Pedro Miguel
Talón de Aquiles

Me impresionan las implicaciones de la expresión certera de Pablo Salazar Mendiguchía: ``El sector de mayor fragilidad en el país es el sistema bancario nacional'' (La Jornada, 24 de mayo). La aseveración puede aplicarse no sólo a este país, sino a casi todas las naciones, y puede extenderse del mero sistema bancario a la burbuja global de las instituciones financieras. Hay que cotejar ese señalamiento con las consignas y los lugares comunes de la orientación económica en boga, según la cual fortaleza nacional significa fortaleza financiera. A mayor concentración de bancos por kilómetro cuadrado, más fuerte es el país. A mayor volumen de operaciones en la bolsa, más sólido es el país. Mientras más atractiva es la plaza financiera, más inexpugnable resulta a las tendencias de inestabilidad e incertidumbre.

La contraposición señalada es perfectamente globalizable. En verdad, el talón de Aquiles de las economías ha sido, desde la década de los ochenta, por lo menos (aunque, en rigor, podría remontarse esta consideración a 1929), ese conjunto de edificios impecables de concreto y vidrio en los cuales se deciden los destinos de empresas, regiones y naciones. A pesar de las limusinas blindadas, los mecanismos de autorregulación y los instrumentos estabilizadores, a pesar de los guardias y guardaespaldas que pululan en las instituciones bancarias y financieras, a pesar del aplomo sonriente con el que actúan sus propietarios, los órganos especulativos de un organismo social son los primeros en caer enfermos y los que menos resisten los embates del mercado.

Los gobernantes viven en la añoranza de escenarios ideales para desarrollar su gestión sapientísima y bienhechora: en la ausencia hipotética de pobres, de campesinos, de indios, de comunidades ancestrales y de trabajadores sin grado de especialización, en ausencia de mercaderes mínimos, los grandes planes de gobierno tendrían una ejecución más tersa y fácil y se llegaría en plazos menores a la ansiada perfección social.

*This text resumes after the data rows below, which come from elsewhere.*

(** C28. The recovery pass and the live monitor of an attempt decide alike from what the
    commit of the result left in the store: whenever a result that leaves its occurrence
    dispatched has been committed, the recovery of the untracked, runnable and due
    occurrence closes it in the same state when the monitor would close it, and drives
    its next attempt when the monitor would drive it, put it off, or leave it to the
    recovery, except that the budget of attempts bounds it in every case. *)
Theorem recovery_agrees_with_monitor policy delay now res summary occ :
  tr_Outcome res <> OutcomeCompleted -> tr_Outcome res <> OutcomeCancelled -> tr_Cause res <> CausePersistenceFailure ->
  (tr_Cause res = CauseRateLimited -> Semantics_ShouldRetry (TaskResult_Semantics res) = true) ->
  sm_OccurrenceState summary = OccurrenceDispatched -> oc_ReadyAt occ <= now ->
  at_State (sm_Latest summary) = (if decide (tr_Cause res = CauseRateLimited) then AttemptDeferred else attemptState (tr_Outcome res)) ->
  (tr_Cause res <> CauseRateLimited -> at_Result (sm_Latest summary) = encodeAttemptResultMetadata res) ->
  (tr_Cause res = CauseRateLimited -> tr_Outcome res <> OutcomeUnset) ->
  recoverCandidate policy now false true occ summary = same_decision policy summary (watchAttempt policy delay res (inr summary)).
Proof.
  intros Hc Hx Hp Hrl Hst Hready Hlatest Hresult Hunset. unfold recoverCandidate, watchAttempt.
  assert (after (oc_ReadyAt occ) now = false) as -> by (unfold after; apply Z.ltb_ge; done). rewrite Hst. cbn.
  rewrite (decide_False (P := tr_Cause res = CausePersistenceFailure)), (decide_False (P := tr_Outcome res = OutcomeCompleted)) by done.
  destruct (decide (tr_Cause res = CauseRateLimited)) as [E|E].
  - unfold is_deferred. rewrite Hlatest. cbn. rewrite (Hrl E). cbn. rewrite decide_False by auto.
    destruct (maxDeferrals policy <=? sm_Deferrals summary); cbn; [done|]. by destruct (maxAttempts policy <=? _).
  - assert (Hd : is_deferred (sm_Latest summary) = false) by (unfold is_deferred; rewrite Hlatest; destruct (tr_Outcome res); done).
    assert (attemptTerminal (at_State (sm_Latest summary)) = true) as -> by (rewrite Hlatest; destruct (tr_Outcome res); done).
    assert (Hu : sem_Disposition (TaskResult_Semantics res) <> DispositionUnset) by (unfold TaskResult_Semantics; case_decide; [done|]; destruct (tr_Outcome res); done).
    assert (Henc : persistedAttemptSemantics (sm_Latest summary) = Some (mkSemantics (sem_Disposition (TaskResult_Semantics res)) (sem_Code (TaskResult_Semantics res)) 0)).
    { unfold persistedAttemptSemantics. rewrite (Hresult E). unfold encodeAttemptResultMetadata. rewrite !bool_decide_false by done. cbn.
      rewrite decide_False by done. cbn. by rewrite decide_False. }
    rewrite Hd, Henc. cbn -[Semantics_ShouldRetry Semantics_IsSuccess occurrenceStateForSemantics].
    assert (Hsem : forall m, m = mkSemantics (sem_Disposition (TaskResult_Semantics res)) (sem_Code (TaskResult_Semantics res)) 0 ->
      Semantics_ShouldRetry m = Semantics_ShouldRetry (TaskResult_Semantics res) /\ Semantics_IsSuccess m = Semantics_IsSuccess (TaskResult_Semantics res) /\
      occurrenceStateForSemantics m = occurrenceStateForSemantics (TaskResult_Semantics res)) by (intros m ->; done).
    destruct (Hsem _ eq_refl) as (-> & -> & ->).
    destruct (negb (Semantics_ShouldRetry _) && negb (Semantics_IsSuccess _)); cbn; [done|].
    destruct (decide (tr_Outcome res = OutcomeUnset)); cbn; [done|]. destruct (maxAttempts policy <=? sm_RetryBudgetUses summary) eqn:Em; cbn; [done|].
    destruct (0 <? delay); cbn; by rewrite Em.
Qed.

De no ser por descontentos heredados --porque un gobernante modelo no puede hacerse corresponsable de los desastres y desajustes causados por sus antecesores-- la Nación marcharía en forma más armónica y maniobrable hacia su propio futuro, un porvenir que en los discursos y los himnos siempre es brillante. De no ser por esas y otras lacras, los países serían inmensamente fuertes ante el exterior y mucho más sólidos y sanos en lo interno.

Pero esta versión no resiste el cotejo mínimo con la realidad. Los sistemas bancarios y financieros son los primeros en desmoronarse por efecto del pánico, mientras que las sociedades profundas y sus tejidos (familiares, comunitarios, sindicales, barriales) representan, ante las perspectivas de desastre, la reserva efectiva y el instrumento para amortiguar las crisis.

Los que cada quincena hacen cola en la ventanilla para cobrar su sueldo estricto, los que no pueden tomar el próximo vuelo a Europa, los que tienen que despertar temprano, bañarse --si posible-- y trabajar, aquéllos para quienes la sobrevivencia es el único horizonte de las próximas doce horas, son, en rea-lidad, la enorme garantía de estabilidad, la solución de la catástrofe, el correctivo de las situaciones límite: aguantan todo, hasta lo inaguantable, para no ver perturbadas sus expectativas de persistencia. Son la parte más prudente, tolerante, serena y confiable de los conglomerados nacionales. Y cuando el desastre de la irresponsabilidad se ha materializado, cuando las torpezas gubernamentales asociadas a la voracidad inestable de los especuladores ha llevado al país al desastre (como en Indonesia) son los que ponen las vidas, la sabiduría y la determinación necesarias para restaurar los márgenes mínimos de viabilidad nacional.